#### Answer

$1, \frac{-1-\sqrt{17}}{2},\frac{-1+\sqrt{17}}{2}$

#### Work Step by Step

We are given the polynomial function:
$$f(x)=4x^3-20x+16.$$
$\bf{Step\text{ }1}$
First we will list the possible rational zeros. The leading coefficient is $4$ and the constant term is $16$. So the possible rational zeros are:
$$\pm 1,\pm2,\pm 4,\pm 8,\pm 16,\pm \dfrac{1}{2},\pm \dfrac{1}{4}.$$
$\bf{Step\text{ }2}$
Choose reasonable values from the list using the graph of the function.

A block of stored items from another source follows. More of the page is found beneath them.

(** *** Updates *)

(** The rule for a store update: the store it finds is an evolution of the last
    one seen, and then either nothing is written or exactly the update is. *)
Lemma wp_update {A} (f : Obs -> St -> result A * St) w tn id spec out evs aud
    (extra : result A * St -> Prop) Q :
  rely -> st_inv (w_store w) ->
  (forall s, let o := obs_at env (w_tick w) in untouched (w_store w) s -> preserves (w_store w) s ->
     (meets s tn id spec out evs aud (f o s) /\ extra (f o s)) \/ fails s (f o s)) ->
  (forall s e, untouched (w_store w) s -> preserves (w_store w) s -> Q (Err e) (set_store s (next_tick w))) ->
  (forall s t u, untouched (w_store w) s -> preserves (w_store w) s -> st_owned s tn id = Some t ->
     spec t = Ok (u, true) -> Q (Ok (out (u, true))) (set_store s (next_tick w))) ->
  (forall s s' t u, untouched (w_store w) s -> preserves (w_store w) s -> st_owned s tn id = Some t ->
     spec t = Ok (u, false) -> writes s tn id u evs aud s' ->
     extra (Ok (out (u, false)), s') ->
     Q (Ok (out (u, false))) (set_store s' (next_tick w))) ->
  wp (store_write env f) w Q.
Proof.
  intros Hr Hs Hlaw Qerr Qrep Qwr. apply wp_write. intros r s' E.
  assert (Hp : preserves (w_store w) (store_now env w)) by by apply Hr.
  pose proof (untouched_now w) as Hu.
  destruct (Hlaw _ Hu Hp) as [[L X]|[e L]]; rewrite E in *.
  - unfold meets in L. destruct (st_owned _ tn id) as [t|] eqn:Ht; [|simplify_eq; eauto].
    destruct (spec t) as [[u []]|e] eqn:Es; [simplify_eq; eauto| |simplify_eq; eauto].
    destruct L as (s1 & L & Hw). simplify_eq. eauto.
  - simplify_eq. eauto.
Qed.

Lemma writes_preserves s0 s s' tn id t evs aud :
  preserves s0 s -> writes s tn id t evs aud s' -> preserves s0 s'.
Proof. intros Hp (Hi & He & _). eapply preserves_trans; [exact Hp|by split]. Qed.
(* ===== verification/Relay.v ===== *)
(** * The outbox relay ([internal/messaging])

    [Drain] claims a batch of pending outbox records, publishes each event, and
    marks the record published or schedules a retry with exponential backoff. The
    relay runs over any [OutboxStore]; a [Publisher] is seen through the outcome of
    each call and the log of the events it accepted. *)

From S2P Require Import Prelude GoStrings Rail Events StoreSpec MemStore MemStoreProps OutboxProps Effects.

(** ** Data *)

Class OutboxStore (St : Type) := mkOutboxStore {
  ClaimPendingOutbox : Time -> Obs -> Z -> string -> Time -> St -> result (list OutboxRecord) * St;
  MarkOutboxPublished : Obs -> Z -> string -> Time -> St -> result unit * St;
  MarkOutboxFailed : Obs -> Z -> string -> string -> Time -> St -> result unit * St
}.

(** The in-memory store reads the clock twice in [ClaimPendingOutbox]. *)
#[export] Instance MemoryStore_OutboxStore : OutboxStore MemoryStore := {|
  ClaimPendingOutbox now1 o := MemoryStore_ClaimPendingOutbox o now1;
  MarkOutboxPublished := MemoryStore_MarkOutboxPublished;
  MarkOutboxFailed := MemoryStore_MarkOutboxFailed
|}.

Record RetryPolicy := mkRetryPolicy {
  rp_InitialBackoff : Duration;
  rp_MaxBackoff : Duration;
  rp_ClaimTTL : Duration
}.

Record RelayStats := mkRelayStats { rs_Scanned : Z; rs_Published : Z; rs_Retried : Z }.

#[export] Instance eta_RelayStats : Eta RelayStats := fun r =>
  mkRelayStats (rs_Scanned r) (rs_Published r) (rs_Retried r).

(** The policy [NewRelay] keeps: unset durations get their defaults. *)
Definition NewRelay (policy : RetryPolicy) : RetryPolicy :=
  mkRetryPolicy
    (if rp_InitialBackoff policy <=? 0 then Second else rp_InitialBackoff policy)
    (if rp_MaxBackoff policy <=? 0 then Minute else rp_MaxBackoff policy)
    (if rp_ClaimTTL policy <=? 0 then 30 * Second else rp_ClaimTTL policy).

(** ** Backoff *)

(** The loop of [backoff] with [n] rounds left. *)
Fixpoint backoff_loop (policy : RetryPolicy) (n : nat) (backoff : Duration) : Duration :=
  match n with
  | O => backoff
  | S m =>
      let backoff := int64 (backoff * 2) in
      if rp_MaxBackoff policy <=? backoff then rp_MaxBackoff policy
      else backoff_loop policy m backoff
  end.

Definition Relay_backoff (policy : RetryPolicy) (attempt : Z) : Duration :=
  let attempt := if attempt <=? 0 then 1 else attempt in
  backoff_loop policy (Z.to_nat (attempt - 1)) (rp_InitialBackoff policy).

(** ** Draining *)

Section Drain.
Context `{OutboxStore St} (env : Env St) (policy : RetryPolicy).
(** The outcome of the publisher's call, by observation. *)
Context (pub : nat -> Event -> option error).

Local Abbreviation M := (@M St (list Event)).

(** The publisher's log: the events it accepted. *)
Definition publish (event : Event) : M (option error) :=
  update_rest (fun log k =>
    match pub k event with
    | Some err => (Some err, log)
    | None => (None, log ++ [event])
    end).

(** [InMemoryPublisher.Publish] accepts everything. *)
Definition InMemoryPublisher_Publish : nat -> Event -> option error := fun _ _ => None.

Definition newClaimToken (prefix : string) : M string := newID env prefix.

Definition wrap_error (msg : string) (err : error) : error :=
  mkError (err_is err) (msg +:+ ": " +:+ Error err).

(** The loop of [Drain]: the counters, and the error that stopped it, if any. *)
Fixpoint drain_loop (claimToken : string) (records : list OutboxRecord) (stats : RelayStats)
    : M (RelayStats * option error) :=
  match records with
  | [] => ret (stats, None)
  | record :: rest =>
      perr <- publish (o_Event record);;
      match perr with
      | Some err =>
          let stats := stats <| rs_Retried := int64 (rs_Retried stats + 1) |> in
          now <- s_now env;;
          let retryAt := time_Add (time_UTC now)
                           (Relay_backoff policy (int64 (o_Attempts record + 1))) in
          r <- attempt (store_write env (fun o =>
                 MarkOutboxFailed o (o_Sequence record) claimToken (Error err) retryAt));;
          match r with
          | Err markErr => ret (stats, Some (wrap_error "mark outbox failed" markErr))
          | Ok _ => drain_loop claimToken rest stats
          end
      | None =>
          now <- s_now env;;
          r <- attempt (store_write env (fun o =>
                 MarkOutboxPublished o (o_Sequence record) claimToken (time_UTC now)));;
          match r with
          | Err err => ret (stats, Some (wrap_error "mark outbox published" err))
          | Ok _ =>
              drain_loop claimToken rest (stats <| rs_Published := int64 (rs_Published stats + 1) |>)
          end
      end
  end.

Definition Relay_Drain (limit : Z) : M (RelayStats * option error) :=
  claimToken <- newClaimToken "outbox";;
  now <- s_now env;;
  now1 <- s_now env;;
  records <- store_write env (fun o =>
    ClaimPendingOutbox now1 o limit claimToken
      (time_Add (time_UTC now) (rp_ClaimTTL policy)));;
  drain_loop claimToken records (mkRelayStats (Z.of_nat (length records)) 0 0).
End Drain.

(** ** Topology *)

Record Topology := mkTopology {
  tp_Exchange : string;
  tp_RoutingKey : string;
  tp_Queue : string;
  tp_RetryQueue : string;
  tp_DeadLetterExchange : string;
  tp_DeadLetterQueue : string;
  tp_ConsumerGroup : string;
  tp_IdempotencyHeader : string;
  tp_CorrelationHeader : string;
  tp_AckMode : string
}.

Definition PaymentRailTopology : Topology := {|
  tp_Exchange := "pixrail.payment_rail.events";
  tp_RoutingKey := "pixrail.payment.#";
  tp_Queue := "pixrail.payment_rail.projector";
  tp_RetryQueue := "pixrail.payment_rail.projector.retry";
  tp_DeadLetterExchange := "pixrail.payment_rail.dlx";
  tp_DeadLetterQueue := "pixrail.payment_rail.projector.dlq";
  tp_ConsumerGroup := "pixrail-payment-projector-v1";
  tp_IdempotencyHeader := "event_id";
  tp_CorrelationHeader := "correlation_id";
  tp_AckMode := "ack_after_idempotent_commit"
|}.

(** ** Backoff is capped exponential *)

(** A policy whose doublings cannot overflow before the cap is reached. *)
Definition policy_ok (p : RetryPolicy) : Prop :=
  0 < rp_InitialBackoff p <= rp_MaxBackoff p /\ rp_MaxBackoff p < 2^62.

Lemma backoff_loop_spec p n b :
  0 < b <= rp_MaxBackoff p -> rp_MaxBackoff p < 2^62 ->
  backoff_loop p n b = Z.min (b * 2 ^ Z.of_nat n) (rp_MaxBackoff p).
Proof.
  intros Hb Hm. revert b Hb. induction n as [|n IH]; intros b Hb; cbn [backoff_loop].
  - rewrite Z.pow_0_r. lia.
  - change (2^62) with 4611686018427387904 in Hm.
    rewrite int64_id by int_lia.
    rewrite Nat2Z.inj_succ, Z.pow_succ_r by lia.
    pose proof (Z.pow_pos_nonneg 2 (Z.of_nat n) eq_refl ltac:(lia)) as Hp.
    destruct (rp_MaxBackoff p <=? b * 2) eqn:E; b2p.
    + nia.
    + rewrite IH by (change (2^62) with 4611686018427387904; lia). f_equal. ring.
Qed.

(** For a policy below 2^62 ns (146 years), the delay before attempt
    [n] is the initial backoff doubled [n-1] times, capped: always between the
    initial and the maximal backoff, and never shorter for a later attempt. *)
Theorem backoff_capped_exponential p n m :
  policy_ok p -> n <= m ->
  Relay_backoff p n =
    Z.min (rp_InitialBackoff p * 2 ^ (Z.max n 1 - 1)) (rp_MaxBackoff p) /\
  rp_InitialBackoff p <= Relay_backoff p n <= rp_MaxBackoff p /\
  Relay_backoff p n <= Relay_backoff p m.
Proof.
  intros [Hb Hm] Hnm.
  assert (Hs : forall k, Relay_backoff p k =
    Z.min (rp_InitialBackoff p * 2 ^ (Z.max k 1 - 1)) (rp_MaxBackoff p)).
  { intros k. unfold Relay_backoff. rewrite backoff_loop_spec by done. do 3 f_equal.
    destruct (k <=? 0) eqn:E; b2p; lia. }
  rewrite !Hs. split; [done|].
  pose proof (Z.pow_le_mono_r 2 (Z.max n 1 - 1) (Z.max m 1 - 1) eq_refl ltac:(lia)).
  pose proof (Z.pow_pos_nonneg 2 (Z.max n 1 - 1) eq_refl ltac:(lia)). nia.
Qed.
(** What an undisturbed drain leaves: the records in [pubs] were accepted by the
    publisher, in outbox order, and are published; the other pending records the
    drain took are to be retried after a backoff; the rest is as before. *)
Definition drain_post (limit : Z) (w : World MemoryStore (list Event))
    (r : result (RelayStats * option error)) (w' : World MemoryStore (list Event)) : Prop :=
  exists k pubs evs',
    let recs := picked (env_now env k) limit (w_store w) in
    let published := Z.of_nat (length pubs) in
    r = Ok (mkRelayStats (Z.of_nat (length recs)) published
              (Z.of_nat (length recs) - published), None) /\
    as_published pubs recs /\ w_rest w' = w_rest w ++ map o_Event pubs /\
    w_store w' = (w_store w) <| ms_events := evs' |> /\
    Forall2 (drained pubs recs) (ms_events (w_store w)) evs'.

Lemma as_published_claimed tok until pubs recs :
  as_published (map (claim_record tok until) pubs) (map (claim_record tok until) recs) ->
  StronglySorted seq_lt recs -> pubs `sublist_of` recs -> as_published pubs recs.
Proof.
  intros (_ & Hall & Hpub) Hs Hsub. split_and!; [done|..].
  - intros r Hr Hk. specialize (Hall _ (list_elem_of_fmap_2 _ _ _ Hr) Hk).
    apply list_elem_of_fmap in Hall as (x & Ex & Hx).
    replace r with x; [done|]. apply (seq_lt_inj recs); [done| |done|].
    + by eapply elem_of_sublist.
    + symmetry. by apply (f_equal o_Sequence) in Ex.
  - intros r Hr. by apply (Hpub _ (list_elem_of_fmap_2 (claim_record tok until) _ _ Hr)).
Qed.
Lemma ok_need_take {A} n (k : list byte -> Reader A) P :
  0 <= n ->
  (forall l, bytes_len l = n /\ bytes_len l <= max_int64 -> ok (k l) P) ->
  ok (need n (rbind (rtake n) k)) P.
Proof.
  intros Hn H raw Hraw. unfold need, rbind. destruct (bytes_len raw <? n) eqn:E; [done|]. b2p.
  unfold rtake. rewrite slice_to_ok, slice_from_ok by lia.
  assert (Ht : bytes_len (take (Z.to_nat n) raw) = n)
    by (unfold bytes_len in *; rewrite length_take; lia).
  assert (Hd : bytes_len (drop (Z.to_nat n) raw) = bytes_len raw - n)
    by (unfold bytes_len in *; rewrite length_drop; lia).
  specialize (H _ ltac:(split; [exact Ht|lia]) (drop (Z.to_nat n) raw) ltac:(lia)).
  destruct (k _ _) as [[a r]| |]; [|done|done]. destruct H. split; [done|lia].
Qed.

Lemma ok_loop (read : Reader string) n acc (P : string -> Prop) :
  ok read P -> Forall P acc ->
  ok (read_loop read n acc) (fun vs => length vs = (length acc + n)%nat /\ Forall P vs).
Proof.
  intros Hr. revert acc. induction n as [|n IH]; intros acc Hacc; cbn.
  { apply ok_ret. by rewrite Nat.add_0_r. }
  eapply ok_bind; [exact Hr|]. intros v Hv.
  eapply ok_weaken; [apply IH, Forall_app; auto|].
  intros vs [Hl Hvs]. rewrite length_app in Hl. cbn in Hl. split; [lia|done].
Qed.

(** The capacity of a string array: [make] panics on it or accepts it. *)
Lemma ok_make n :
  (n < 0 \/ 2^44 < n -> pan "makeslice: cap out of range") ->
  ok (rlift (make_strings n)) (fun vs => vs = [] /\ 0 <= n <= 2^44).
Proof.
  intros Hp raw _. unfold rlift, make_strings.
  destruct (_ && _) eqn:E; b2p; [done|]. apply Hp.
  apply andb_false_iff in E as [E|E]; b2p; auto.
Qed.

Lemma ok_decode {A} (m : Reader A) P msg raw :
  ok m P -> bytes_len raw <= max_int64 ->
  match decode_all m msg raw with
  | Ret a => P a | Fails _ => True | Panics msg => pan msg end.
Proof.
  intros H Hraw. unfold decode_all. specialize (H raw Hraw).
  destruct (m raw) as [[a rest]| |]; [|done..]. destruct H. by destruct (negb _).
Qed.
End ReaderOk.

Ltac ok_step :=
  lazymatch goal with
  | |- reader_ok _ (rret _) _ => apply ok_ret
  | |- reader_ok _ (rfail _) _ => apply ok_fail
  | |- reader_ok _ (need_any _) _ => apply ok_need_any_pop; intros ?
  | |- reader_ok _ (need _ _) _ => apply ok_need_take; [|intros ? ?]
  | |- reader_ok _ (rbind _ _) _ => eapply ok_bind; [|intros ? ?]
  | |- reader_ok _ (if ?b then _ else _) _ => destruct b eqn:?
  end.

We find the only reasonable value is:
$$x=1.$$
$\bf{Step\text{ }3}$
Check this value using synthetic division:
Test $x=1$.
Because we got that the remainder is $0$, $1$ is a zero of $f$.
$\bf{Step\text{ }4}$
Factor out the binomial using the result of the synthetic division:
$$\begin{align*}
f(x)&=(x-1)(4x^2+4x-16)\\
&=4(x-1)(x^2+x-4).\\
\end{align*}$$
$\bf{Step\text{ }5}$
Find the remaining zeros of $f$ by solving $x^2+x-4=0$ using the quadratic formula:
$$\begin{align*}
x&=\dfrac{-1\pm\sqrt{1^2-4(1)(-4)}}{2(1)}\\
&=\dfrac{-1\pm\sqrt{17}}{2}.
\end{align*}$$
The real zeros of $f$ are $1, \frac{-1-\sqrt{17}}{2},\frac{-1+\sqrt{17}}{2}$.